Awe is the look of being impressed, the energy of treating someone as remarkable, the way you light up when they walk into a room.
For most people, awe is something you bring to genuinely impressive moments and people. For a narcissist, awe is currency. They want it constantly, and they want as much of it as you can produce.
The trouble is that giving them this much awe distorts your perception. When you treat someone as larger than life, you stop seeing them clearly. The flaws become invisible. The red flags get reframed. The behavior that should bother you somehow does not, because someone this impressive must have a good reason for what they did.
You do not need to admire someone less in order to love them. You just need to see them at human scale. Real love is built between equals, not between a fan and an idol.

If you find yourself constantly impressed, constantly proud to be associated with them, constantly aware of how lucky you are to be chosen, slow down. That is not love. That is a dynamic the narcissist is benefiting from at your expense.
#8 Your heart
This is the one that hurts most because it sounds like the whole point of being in a relationship.
Of course you want to give them your heart. That is what love is.
But love between equals is reciprocal. Both people give. Both people are seen. Both people grow because of being known.
What a narcissist offers is something that looks like love but functions as ownership. They will accept your heart, but they will not protect it. They will use it.
Years in, you will look at yourself and realize you can barely remember who you were before them. Your interests have narrowed. Your friendships have thinned. Your sense of self has been replaced by a constant attentiveness to their moods.
That is not love. That is occupation.
The way to protect your heart is not to never love. It is to love people who can love you back.

What this list is really about
None of these eight items are bad to give to the right person.

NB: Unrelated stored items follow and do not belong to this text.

Inductive Content :=
| Bytes (b : bytes)
| KeySeed (secret : bytes)
| GenTx (tx : Tx)
| AppToml (c : AppConf)
| InitialGenesis (g : bytes * GenesisFile)
| FinalGenesis (g : bytes * App * Z).

Abbreviation FS := (gmap bytes Content).

(** [inside dir path] tells whether a path is below a directory; the operations of the
    system tell whether they succeed; [os_RemoveAll] may leave what it cannot remove. *)
Class TestnetLib := {
  Join : list bytes -> bytes;
  inside : bytes -> bytes -> bool;
  os_MkdirAll : bytes -> FS -> result unit;
  os_WriteFile : bytes -> FS -> result unit;
  os_RemoveAll : bytes -> FS -> FS;
  Config_GenesisFile : bytes -> bytes;
  InitializeNodeValidatorFiles : NodeConf -> M FS (bytes * bytes);
  keyring_New : bytes -> bytes -> M FS KB;
  NewSigningAlgoFromString : bytes -> KB -> result Algo;
  GenerateSaveCoinKey : KB -> bytes -> Algo -> M FS (bytes * bytes);
  ValAddress_String : bytes -> result bytes;
  TokensFromConsensusPower : Z -> Z;
  sdk_DefaultBondDenom : bytes;
  create_validator_tx : bytes -> bytes -> KB -> bytes -> bytes -> bytes -> bytes * Z -> result Tx
}.

(** A name of one component: not empty, not a dot or two, without a separator. *)
Definition plain (name : bytes) : bool :=
  negb (is_empty name) && negb (bool_decide (name = bs ".")) && negb (bool_decide (name = bs ".."))
  && forallb (fun b => negb (bool_decide (b = x2f))) name.

(** An operation of a library leaves the files outside of the directory it is given. *)
Definition confined {A} `{TestnetLib} (dir : bytes) (m : M FS A) : Prop :=
  forall fs path, inside dir path = false -> (m fs).2 !! path = fs !! path.

Class TestnetLibLaws `{TestnetLib} := {
  Join_inside : forall dir names, names <> [] -> Forall (fun n => plain n = true) names ->
    inside dir (Join (dir :: names)) = true;
  inside_trans : forall a b c, inside a b = true -> inside b c = true -> inside a c = true;
  RemoveAll_outside : forall dir fs path, inside dir path = false -> os_RemoveAll dir fs !! path = fs !! path;
  GenesisFile_inside : forall root, inside root (Config_GenesisFile root) = true;
  Initialize_confined : forall c, confined (nc_Root c) (InitializeNodeValidatorFiles c);
  keyring_confined : forall backend dir, confined dir (keyring_New backend dir);
  GenerateKey_confined : forall backend dir fs kb fs' name algo,
    keyring_New backend dir fs = (Ok kb, fs') -> confined dir (GenerateSaveCoinKey kb name algo)
}.

Section command.
Context {ENV : Env} {NET : NetLib} {TL : TestnetLib}.

Definition write_content (path : bytes) (c : Content) : M FS unit := fun fs =>
  match os_WriteFile path fs with Ok _ => (Ok tt, <[path := c]> fs) | Err e => (Err e, fs) end.

(** [srvconfig.WriteConfigFile], which panics when it cannot write. *)
Definition WriteConfigFile (path : bytes) (c : AppConf) : M FS unit := fun fs =>
  match write_content path (AppToml c) fs with (Err _, fs) => (Err ErrPanic, fs) | ok => ok end.

Definition writeFile (name dir : bytes) (contents : Content) : M FS unit :=
  let file := Join [dir; name] in
  _ ← (fun fs => match os_MkdirAll dir fs with
                 | Ok _ => (Ok tt, fs)
                 | Err e => (Err (ErrWrap "could not create directory" e), fs)
                 end : result unit * FS);
  write_content file contents.

(** ** The loop over the validators *)

(** [initArgs] *)
Record Args := mkArgs {
  a_init : InitArgs; a_algo : bytes; a_chainID : bytes; a_keyringBackend : bytes; a_minGasPrices : bytes;
  a_nodeDaemonHome : bytes; a_numValidators : nat; a_outputDir : bytes
}.

(** The variables of the loop. *)
Record Init := mkInit {
  in_fs : FS; in_cfg : NodeConf; in_app : AppConf; in_nodeIDs : list bytes; in_valPubKeys : list bytes;
  in_genAccounts : list GenesisAccount; in_genBalances : list Balance; in_genFiles : list bytes
}.

Definition set_fs (fs : FS) (s : Init) : Init :=
  mkInit fs (in_cfg s) (in_app s) (in_nodeIDs s) (in_valPubKeys s) (in_genAccounts s) (in_genBalances s) (in_genFiles s).
Definition set_conf (cfg : NodeConf) (app : AppConf) (s : Init) : Init :=
  mkInit (in_fs s) cfg app (in_nodeIDs s) (in_valPubKeys s) (in_genAccounts s) (in_genBalances s) (in_genFiles s).
Definition add_node (nodeID valPubKey genFile : bytes) (s : Init) : Init :=
  mkInit (in_fs s) (in_cfg s) (in_app s) (in_nodeIDs s ++ [nodeID]) (in_valPubKeys s ++ [valPubKey])
    (in_genAccounts s) (in_genBalances s) (in_genFiles s ++ [genFile]).
Definition add_account (acc : GenesisAccount) (bal : Balance) (s : Init) : Init :=
  mkInit (in_fs s) (in_cfg s) (in_app s) (in_nodeIDs s) (in_valPubKeys s) (in_genAccounts s ++ [acc])
    (in_genBalances s ++ [bal]) (in_genFiles s).

Definition on_fs {A} (m : M FS A) : M Init A := zoom in_fs set_fs m.

(** [if err != nil { _ = os.RemoveAll(args.outputDir); return err }] *)
Definition or_remove {A} (dir : bytes) (m : M Init A) : M Init A := fun s =>
  match m s with
  | (Err e, s') => (Err e, set_fs (os_RemoveAll dir (in_fs s')) s')
  | (Ok a, s') => (Ok a, s')
  end.

Definition node_dir (args : Args) (i : nat) : bytes :=
  Join [a_outputDir args; nodeDirName (a_init args) i; a_nodeDaemonHome args].

Definition node_conf (args : Args) (i : nat) (c : NodeConf) : NodeConf :=
  let single := ia_singleMachine (a_init args) in
  mkNodeConf (node_dir args i) (nodeDirName (a_init args) i) (bs "tcp://0.0.0.0:26657")
    (negb single && nc_AddrBookStrict c) (negb single && nc_PexReactor c) (single || nc_AllowDuplicateIP c).

Definition app_conf (args : Args) (i : nat) (c : AppConf) : AppConf :=
  mkAppConf (ac_MinGasPrices c) (ac_APIEnable c)
    (bs "tcp://0.0.0.0:" ++ fmt_d (apiPort + portOffset (a_init args) i))
    (bs "0.0.0.0:" ++ fmt_d (grpcPort + portOffset (a_init args) i)) true
    (ac_Telemetry c) (ac_Retention c) (ac_HostnameLabel c) (ac_GlobalLabels c).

Money, information, trust, time, vulnerability, fear, admiration, love. These are the materials of every meaningful relationship. The list is not telling you to never share them.
The list is telling you to be careful about who.
The right person earns these things slowly. They demonstrate, before they receive. They protect what you give them. They give back in equal measure, often without being asked.
The wrong person collects these things and uses them.
The work of recovery, if you are coming out of a narcissistic relationship, is partly about getting these things back. Your time will be spent differently going forward. Your private information will be shared more selectively. Your trust will be given to people who have earned it. Your heart will be protected.
That is not closing yourself off. That is the opposite. It is opening yourself to the people who actually deserve access, and closing the door on the ones who never did.
You are allowed to be careful with what you give. The carefulness is not coldness. It is wisdom you bought with the years you already lost.